▶ Work instructions:
In the data below, find the line containing "None => Some s", then set down that line and every later line up to and including the line containing "Definition Done (s", exactly.

━━━━━━━━

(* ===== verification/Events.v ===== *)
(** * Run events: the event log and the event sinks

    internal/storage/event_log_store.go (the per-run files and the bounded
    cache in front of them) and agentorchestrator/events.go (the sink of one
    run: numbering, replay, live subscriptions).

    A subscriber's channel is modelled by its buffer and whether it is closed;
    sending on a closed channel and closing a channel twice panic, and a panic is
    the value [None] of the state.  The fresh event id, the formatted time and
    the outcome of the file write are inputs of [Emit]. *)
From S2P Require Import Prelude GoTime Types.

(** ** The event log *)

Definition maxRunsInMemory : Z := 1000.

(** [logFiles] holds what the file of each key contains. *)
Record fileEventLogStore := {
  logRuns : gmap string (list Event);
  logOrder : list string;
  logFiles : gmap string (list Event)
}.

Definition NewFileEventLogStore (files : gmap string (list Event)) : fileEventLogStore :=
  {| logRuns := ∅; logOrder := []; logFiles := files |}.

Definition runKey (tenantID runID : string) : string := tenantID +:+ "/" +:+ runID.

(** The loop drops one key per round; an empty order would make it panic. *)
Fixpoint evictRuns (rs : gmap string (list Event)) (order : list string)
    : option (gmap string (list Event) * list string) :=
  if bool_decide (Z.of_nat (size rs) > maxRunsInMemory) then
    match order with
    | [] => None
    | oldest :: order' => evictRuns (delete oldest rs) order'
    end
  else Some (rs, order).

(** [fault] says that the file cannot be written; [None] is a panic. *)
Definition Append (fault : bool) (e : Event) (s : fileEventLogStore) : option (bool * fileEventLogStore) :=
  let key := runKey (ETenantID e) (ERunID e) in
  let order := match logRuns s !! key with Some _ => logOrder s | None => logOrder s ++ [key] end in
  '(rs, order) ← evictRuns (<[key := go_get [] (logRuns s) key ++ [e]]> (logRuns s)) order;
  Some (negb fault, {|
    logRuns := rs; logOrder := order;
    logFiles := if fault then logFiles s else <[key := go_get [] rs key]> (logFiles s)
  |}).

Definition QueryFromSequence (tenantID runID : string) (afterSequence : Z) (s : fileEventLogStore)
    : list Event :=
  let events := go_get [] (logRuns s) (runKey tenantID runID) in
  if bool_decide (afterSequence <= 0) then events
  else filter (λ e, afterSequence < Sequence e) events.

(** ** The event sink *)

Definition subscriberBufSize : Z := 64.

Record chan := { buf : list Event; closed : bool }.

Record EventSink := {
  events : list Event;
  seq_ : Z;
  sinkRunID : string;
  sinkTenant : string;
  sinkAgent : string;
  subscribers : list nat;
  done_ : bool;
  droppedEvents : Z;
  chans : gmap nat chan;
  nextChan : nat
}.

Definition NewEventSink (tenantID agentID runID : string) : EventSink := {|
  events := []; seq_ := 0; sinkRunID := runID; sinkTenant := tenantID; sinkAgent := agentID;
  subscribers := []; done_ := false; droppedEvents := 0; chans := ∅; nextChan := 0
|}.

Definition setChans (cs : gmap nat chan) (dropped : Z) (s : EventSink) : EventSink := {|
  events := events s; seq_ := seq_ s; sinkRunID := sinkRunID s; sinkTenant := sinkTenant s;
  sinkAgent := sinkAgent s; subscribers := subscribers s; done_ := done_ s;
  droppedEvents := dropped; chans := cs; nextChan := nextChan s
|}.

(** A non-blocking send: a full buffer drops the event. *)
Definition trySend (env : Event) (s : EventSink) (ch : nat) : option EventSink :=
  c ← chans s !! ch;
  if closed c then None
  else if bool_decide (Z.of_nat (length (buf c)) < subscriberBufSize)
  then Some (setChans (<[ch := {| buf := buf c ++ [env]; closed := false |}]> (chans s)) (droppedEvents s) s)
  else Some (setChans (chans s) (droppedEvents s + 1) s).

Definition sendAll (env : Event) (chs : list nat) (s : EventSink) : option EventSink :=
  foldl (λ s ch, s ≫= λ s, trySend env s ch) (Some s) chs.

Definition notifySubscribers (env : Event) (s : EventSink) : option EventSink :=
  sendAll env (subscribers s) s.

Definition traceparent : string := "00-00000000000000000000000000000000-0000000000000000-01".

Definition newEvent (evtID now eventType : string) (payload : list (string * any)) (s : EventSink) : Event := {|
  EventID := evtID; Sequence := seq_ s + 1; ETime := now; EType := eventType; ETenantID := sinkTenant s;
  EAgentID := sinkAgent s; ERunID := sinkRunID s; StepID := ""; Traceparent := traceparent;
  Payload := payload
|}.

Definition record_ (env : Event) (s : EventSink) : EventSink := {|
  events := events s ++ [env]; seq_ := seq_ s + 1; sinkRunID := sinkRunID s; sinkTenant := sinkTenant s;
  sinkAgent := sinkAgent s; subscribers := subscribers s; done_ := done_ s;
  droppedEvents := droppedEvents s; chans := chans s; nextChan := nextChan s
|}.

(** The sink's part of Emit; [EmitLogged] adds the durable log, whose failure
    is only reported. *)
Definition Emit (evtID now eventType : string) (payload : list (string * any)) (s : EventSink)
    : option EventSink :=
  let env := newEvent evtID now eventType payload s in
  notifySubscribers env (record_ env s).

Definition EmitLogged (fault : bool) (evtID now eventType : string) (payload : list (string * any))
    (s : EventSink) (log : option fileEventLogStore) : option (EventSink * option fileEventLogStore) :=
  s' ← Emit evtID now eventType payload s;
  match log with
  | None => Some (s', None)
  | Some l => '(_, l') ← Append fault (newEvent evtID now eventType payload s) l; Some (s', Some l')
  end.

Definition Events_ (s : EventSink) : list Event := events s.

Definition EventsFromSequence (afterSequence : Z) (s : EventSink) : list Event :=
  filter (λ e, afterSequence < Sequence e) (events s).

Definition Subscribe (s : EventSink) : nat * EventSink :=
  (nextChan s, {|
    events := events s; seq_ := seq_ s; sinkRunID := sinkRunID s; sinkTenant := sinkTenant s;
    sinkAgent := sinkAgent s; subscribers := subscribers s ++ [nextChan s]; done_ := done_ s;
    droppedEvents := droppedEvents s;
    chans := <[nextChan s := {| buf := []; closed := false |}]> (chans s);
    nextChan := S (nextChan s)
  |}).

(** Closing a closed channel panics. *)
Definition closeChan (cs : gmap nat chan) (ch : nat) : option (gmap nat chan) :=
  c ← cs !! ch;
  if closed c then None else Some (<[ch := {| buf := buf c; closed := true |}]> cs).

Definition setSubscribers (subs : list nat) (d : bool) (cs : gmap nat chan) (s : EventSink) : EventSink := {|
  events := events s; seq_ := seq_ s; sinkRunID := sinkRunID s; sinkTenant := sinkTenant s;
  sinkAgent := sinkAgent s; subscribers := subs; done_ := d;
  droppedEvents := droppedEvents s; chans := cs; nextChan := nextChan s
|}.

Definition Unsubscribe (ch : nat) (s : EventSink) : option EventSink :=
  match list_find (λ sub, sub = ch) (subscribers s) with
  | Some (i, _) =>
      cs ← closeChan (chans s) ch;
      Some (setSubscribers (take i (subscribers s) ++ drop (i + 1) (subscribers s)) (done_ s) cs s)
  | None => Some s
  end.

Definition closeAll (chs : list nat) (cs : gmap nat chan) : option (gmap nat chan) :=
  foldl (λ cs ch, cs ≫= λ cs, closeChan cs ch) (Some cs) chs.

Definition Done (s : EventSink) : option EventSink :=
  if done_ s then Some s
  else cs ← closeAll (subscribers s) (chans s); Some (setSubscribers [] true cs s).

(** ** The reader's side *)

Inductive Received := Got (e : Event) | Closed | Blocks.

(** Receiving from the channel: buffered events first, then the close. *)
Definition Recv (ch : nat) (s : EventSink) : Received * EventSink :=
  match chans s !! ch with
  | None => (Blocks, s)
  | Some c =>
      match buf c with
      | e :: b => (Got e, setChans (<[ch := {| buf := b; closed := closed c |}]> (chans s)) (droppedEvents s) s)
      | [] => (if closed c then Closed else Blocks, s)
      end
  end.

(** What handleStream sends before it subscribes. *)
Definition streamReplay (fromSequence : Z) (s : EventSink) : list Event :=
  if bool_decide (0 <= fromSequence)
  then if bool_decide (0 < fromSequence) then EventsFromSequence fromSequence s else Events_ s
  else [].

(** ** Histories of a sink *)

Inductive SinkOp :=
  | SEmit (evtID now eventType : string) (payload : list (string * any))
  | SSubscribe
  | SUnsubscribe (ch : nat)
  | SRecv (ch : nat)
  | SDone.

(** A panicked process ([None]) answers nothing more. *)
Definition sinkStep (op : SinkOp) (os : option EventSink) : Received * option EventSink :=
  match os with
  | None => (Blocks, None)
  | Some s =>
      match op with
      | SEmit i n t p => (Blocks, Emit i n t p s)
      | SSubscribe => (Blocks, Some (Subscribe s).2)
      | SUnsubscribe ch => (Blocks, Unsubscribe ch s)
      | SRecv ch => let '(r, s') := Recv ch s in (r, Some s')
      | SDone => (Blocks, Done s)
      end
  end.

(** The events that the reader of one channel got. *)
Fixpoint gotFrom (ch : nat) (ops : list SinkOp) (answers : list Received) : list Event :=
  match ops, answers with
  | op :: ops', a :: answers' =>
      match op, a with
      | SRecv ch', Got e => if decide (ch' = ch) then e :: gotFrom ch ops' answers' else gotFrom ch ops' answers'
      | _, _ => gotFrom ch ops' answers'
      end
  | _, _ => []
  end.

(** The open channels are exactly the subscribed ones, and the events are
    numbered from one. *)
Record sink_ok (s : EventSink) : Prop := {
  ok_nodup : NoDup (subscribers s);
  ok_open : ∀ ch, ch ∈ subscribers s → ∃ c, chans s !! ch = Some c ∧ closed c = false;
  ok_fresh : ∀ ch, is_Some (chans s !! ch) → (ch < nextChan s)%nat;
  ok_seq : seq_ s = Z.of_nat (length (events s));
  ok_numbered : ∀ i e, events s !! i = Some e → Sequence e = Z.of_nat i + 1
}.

━━━━━━━━

▶ Task output:
  | None => Some s
  end.

Definition closeAll (chs : list nat) (cs : gmap nat chan) : option (gmap nat chan) :=
  foldl (λ cs ch, cs ≫= λ cs, closeChan cs ch) (Some cs) chs.

Definition Done (s : EventSink) : option EventSink :=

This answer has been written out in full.